Libya - Health



In 1991, there were 4,749 doctors and 13,849 nurses. Hospital beds were estimated at 4.2 per 1,000 people in 1990–97. As of 1999, there were an estimated three physicians per 1,000 people. In 2000, 72% of the population had access to safe drinking water and 97% had adequate sanitation.

Widespread diseases include typhoid, venereal diseases, and infectious hepatitis. In 1992, the UN approved trade and air traffic embargoes affecting the economy and health care system. With the assistance of the World Health Organization, Libya has eradicated malaria, once a major problem. In 1990, there were an estimated 220 cases of tuberculosis per 100,000 people.

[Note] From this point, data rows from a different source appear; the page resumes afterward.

(** The clock of one call: [clock k] is what reading number [k] of the
    call returns. *)
Definition Clock : Type := nat -> Z.

(** Code that reads the clock: given the number of readings made so far,
    its result and the number of readings made after it. *)
Definition R (A : Type) : Type := nat -> A * nat.

Definition ret {A} (a : A) : R A := fun k => (a, k).

Definition bind {A B} (c : R A) (f : A -> R B) : R B :=
  fun k => let (a, k') := c k in f a k'.

Notation "x <- c ;; k" := (bind c (fun x => k))
  (at level 60, c at next level, right associativity).

Section Call.

Variable clock : Clock.

(** [new Date()], [Date.now()] *)
Definition read : R Z := fun k => (clock k, S k).

(** [conv.convertedAt ? new Date(conv.convertedAt) : new Date()] *)
Definition convDate (conv : Conversion) : R Z :=
  match convertedAt conv with
  | Some d => ret d
  | None => read
  end.

(** [xs.filter(p)]: the callback runs once on each element, in the order
    of the indices. *)
Fixpoint Array_filter (p : Conversion -> R bool) (l : list Conversion)
    : R (list Conversion) :=
  match l with
  | [] => ret []
  | x :: l' =>
      keep <- p x ;;
      rest <- Array_filter p l' ;;
      ret (if keep then x :: rest else rest)
  end.

(** The [valA] / [valB] of the sort comparator. *)
Definition sortVal (f : SortField) (a : Conversion) : R JsValue :=
  match f with
  | Field_filename => ret (VStr (toLowerCase (filename a)))
  | Field_originalSize => ret (VNum (originalSize a))
  | Field_convertedAt =>
      match convertedAt a with
      | Some d => ret (VNum d)
      | None => t <- read ;; ret (VNum t)
      end
  end.

Definition compareFn (f : SortField) (o : SortOrder) (a b : Conversion) : R Z :=
  valA <- sortVal f a ;;
  valB <- sortVal f b ;;
  ret (match o with
       | asc => if js_gt valA valB then 1 else if js_lt valA valB then -1 else 0
       | desc => if js_lt valA valB then 1 else if js_gt valA valB then -1 else 0
       end).

(** [xs.sort(cmp)] with a comparator that reads the clock: the stable
    insertion of the top, each comparison made when the insertion meets
    it. *)
Fixpoint sort_insert (cmp : Conversion -> Conversion -> R Z) (x : Conversion)
    (l : list Conversion) : R (list Conversion) :=
  match l with
  | [] => ret [x]
  | y :: l' =>
      c <- cmp x y ;;
      if c <=? 0 then ret (x :: y :: l')
      else (rest <- sort_insert cmp x l' ;; ret (y :: rest))
  end.

Fixpoint Array_sort (cmp : Conversion -> Conversion -> R Z) (l : list Conversion)
    : R (list Conversion) :=
  match l with
  | [] => ret []
  | x :: l' =>
      sorted <- Array_sort cmp l' ;;
      sort_insert cmp x sorted
  end.

(** The filters that follow the [userId] filter, in the order of the
    source. *)
Definition applyFilters (filters : option ConversionFilters)
    (filtered : list Conversion) : R (list Conversion) :=
  match filters with
  | Some filters =>
      let filtered :=
        match truthy (search filters) with
        | Some s =>
            let searchLower := toLowerCase s in
            List.filter
              (fun conv => includes (toLowerCase (filename conv)) searchLower)
              filtered
        | None => filtered
        end in
      filtered <-
        match dateFrom filters with
        | Some d =>
            Array_filter (fun conv => t <- convDate conv ;; ret (d <=? t)) filtered
        | None => ret filtered
        end ;;
      filtered <-
        match dateTo filters with
        | Some d =>
            Array_filter (fun conv => t <- convDate conv ;; ret (t <=? d)) filtered
        | None => ret filtered
        end ;;
      let filtered :=
        match sizeMin filters with
        | Some n => List.filter (fun conv => n <=? originalSize conv) filtered
        | None => filtered
        end in
      ret (match sizeMax filters with
           | Some n => List.filter (fun conv => originalSize conv <=? n) filtered
           | None => filtered
           end)
  | None => ret filtered
  end.

Definition getConversions (userId : string)
    (filters : option ConversionFilters) (sortOptions : option SortOptions)
    (pagination : option PaginationOptions) (stored : list Conversion)
    : R (list Conversion) :=
  filtered <-
    applyFilters filters
      (List.filter (fun conv => String.eqb (Schema.userId conv) userId) stored) ;;
  let f := field_or_default sortOptions in
  let o := order_or_default sortOptions in
  sorted <- Array_sort (compareFn f o) filtered ;;
  ret (match pagination with
       | Some p =>
           let startIndex := (page p - 1) * limit p in
           js_slice sorted startIndex (startIndex + limit p)
       | None => sorted
       end).

Definition getConversionsCount (userId : string)
    (filters : option ConversionFilters) (stored : list Conversion) : R Z :=
  filtered <-
    applyFilters filters
      (List.filter (fun conv => String.eqb (Schema.userId conv) userId) stored) ;;
  ret (Z.of_nat (length filtered)).

End Call.

(** The call listed by reading a clock from its first reading on. *)
Definition listed (clock : Clock) (userId : string)
    (filters : option ConversionFilters) (sortOptions : option SortOptions)
    (pagination : option PaginationOptions) (stored : list Conversion)
    : list Conversion :=
  fst (getConversions clock userId filters sortOptions pagination stored O).

Definition counted (clock : Clock) (userId : string)
    (filters : option ConversionFilters) (stored : list Conversion) : Z :=
  fst (getConversionsCount clock userId filters stored O).

(** A record without [convertedAt]. *)
Definition undated (c : Conversion) : bool :=
  match convertedAt c with
  | None => true
  | Some _ => false
  end.

(** Every date the records carry lies before [t]. *)
Definition before (t : Z) (l : list Conversion) : Prop :=
  Forall (fun c => forall d, convertedAt c = Some d -> d < t) l.

(** One clock value for the whole call is right for [l]: the clock
    stands still, or no record of [l] makes the code read it. *)
Definition steady (clock : Clock) (now : Z) (l : list Conversion) : Prop :=
  (forall k, clock k = now) \/ Forall (fun c => convertedAt c <> None) l.

(** The filters with one of the date bounds left out. *)
Definition without_dateTo (f : ConversionFilters) : ConversionFilters :=
  mkFilters (search f) (dateFrom f) None (sizeMin f) (sizeMax f).

Definition without_dateFrom (f : ConversionFilters) : ConversionFilters :=
  mkFilters (search f) None (dateTo f) (sizeMin f) (sizeMax f).

End Clocked.

(** ** The persistent backend as a query on the store *)

Module MongoView.

Import Driver.

(** The query both methods of the persistent backend build. *)
Definition query_of (userId : string) (filters : option ConversionFilters) : Query :=
  let query := mkQuery userId None None None in
  match filters with
  | Some filters =>
      let query :=
        match truthy (search filters) with
        | Some s => set_filename query (s, "i")
        | None => query
        end in
      let query :=
        match dateFrom filters, dateTo filters with
        | None, None => query
        | from, to =>
            let r := mkRange None None in
            let r := match from with Some d => set_gte r d | None => r end in
            let r := match to with Some d => set_lte r d | None => r end in
            set_convertedAt query r
        end in
      match sizeMin filters, sizeMax filters with
      | None, None => query
      | smin, smax =>
          let r := mkRange None None in
          let r := match smin with Some n => set_gte r n | None => r end in
          let r := match smax with Some n => set_lte r n | None => r end in
          set_originalSize query r
      end
  | None => query
  end.

Definition no_search (filters : option ConversionFilters) : Prop :=
  match filters with
  | Some f => truthy (search f) = None
  | None => True
  end.

(** The direction both backends derive from the sort order. *)
Definition direction (sortOptions : option SortOptions) : Z :=
  match sortOptions with
  | Some (mkSort _ asc) => 1
  | _ => -1
  end.

(** The filtered and sorted sequence of the persistent backend: the
    documents of the collection that satisfy the query, [re] being the
    compiled search pattern when there is one, in the order of the sort
    directive. *)
Definition selected (re : option (string -> bool)) (userId : string)
    (filters : option ConversionFilters) (docs : list Conversion) : list Conversion :=
  List.filter (matches re (query_of userId filters)) docs.

Definition ordered (sortOptions : option SortOptions) (l : list Conversion)
    : list Conversion :=
  stable_sort (sort_cmp (field_or_default sortOptions) (direction sortOptions)) l.

End MongoView.

(** ** Scenarios

    Machines and stores reached from the empty ones by [createConversion],
    used to run the two backends side by side on the same records. *)

Module Scenario.

Definition oid (n : string) : ObjectId :=
  ("00000000000000000000000" ++ n)%string.

Definition upload (name : string) (size : Z) : InsertConversion :=
  mkInsertConversion "u1" name size "<document/>".

(** Each entry: the identity drawn, the clock, and the upload. *)
Definition Creation : Type := ObjectId * Z * InsertConversion.

Definition mem_after (cs : list Creation) : Mem.Machine :=
  fold_left
    (fun m '(fresh, now, ins) => snd (Mem.createConversion fresh now ins m))
    cs Mem.constructor.

Definition empty_store : Driver.Store := Driver.mkStore Driver.LinkUp [] [].

Definition mongo_after (cs : list Creation) : Driver.Store :=
  fold_left
    (fun s '(fresh, now, ins) => snd (Mongo.createConversion fresh now s ins))
    cs empty_store.

(** Two uploads whose names differ in the case of the first letter. *)
Definition mixed_case : list Creation :=
  [ (oid "1", 1000, upload "a.pdf" 100);
    (oid "2", 2000, upload "B.pdf" 200) ].

(** One upload whose name has no dot in it. *)
Definition no_dot : list Creation :=
  [ (oid "1", 1000, upload "abc" 100) ].

(** Two uploads of different sizes. *)
Definition two_sizes : list Creation :=
  [ (oid "1", 1000, upload "a.pdf" 100);
    (oid "2", 2000, upload "b.pdf" 5000) ].

Definition by_filename_asc : option SortOptions := Some (mkSort Field_filename asc).

Definition search_for (s : string) : option ConversionFilters :=
  Some (mkFilters (Some s) None None None None).

Definition no_filters : ConversionFilters := mkFilters None None None None None.

Definition unreachable_store : Driver.Store := Driver.mkStore Driver.LinkDown [] [].

Definition registration : InsertUser := mkInsertUser "ann@example.org" "hash".

(** A record that has no [convertedAt]. *)
Definition undated : Conversion :=
  mkConversion (oid "7") "u1" "old.pdf" 300 "<document/>" None.

(** An in-memory backend holding a record converted at 1000 and, after
    it, the record that has no [convertedAt]. *)
Definition mem_one_undated : Mem.Machine :=
  Mem.mkMachine
    [[mkConversion (oid "6") "u1" "new.pdf" 200 "<document/>" (Some 1000); undated]]
    (Mem.mkMemStorage [] 0%nat 1 3).

(** A clock that starts at 5000 and advances by one at each of its first
    readings. *)
Definition ticking : Clocked.Clock := fun k => Z.min (5000 + Z.of_nat k) 5009.

(** The process starts on the in-memory backend and takes one upload. *)
Definition outage : list Manager.Event :=
  [ Manager.Create (oid "1") 1000 (upload "a.pdf" 100) ].

End Scenario.

(** ** Sort keys *)

Module Keys.

(** Two keys of one sort field are both strings or both numbers. *)
Definition same_kind (a b : JsValue) : Prop :=
  match a, b with
  | VStr _, VStr _ => True
  | VNum _, VNum _ => True
  | _, _ => False
  end.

As of 2002, the crude birth rate and overall mortality rate were estimated at, respectively, 27.6 and 3.5 per 1,000 people. The infant mortality rate was 26 per 1,000 live births in 2000. The fertility rate in 2000 was 3.5 children per woman during her childbearing years. The maternal mortality rate was estimated at 75 per 100,000 live births in 1998. The average life expectancy was 71 years in 2000. In 1997, immunization rates for children up to one year old were: diphtheria, pertussis, and tetanus, 96%, and measles, 92%. Diarrheal diseases took the lives of 4,683 Libyan children under five years of age in 1995.

Only 17 cases of AIDS were reported in 1995. The HIV-1 prevalence rate was 0.1 per 100 adults in 1999.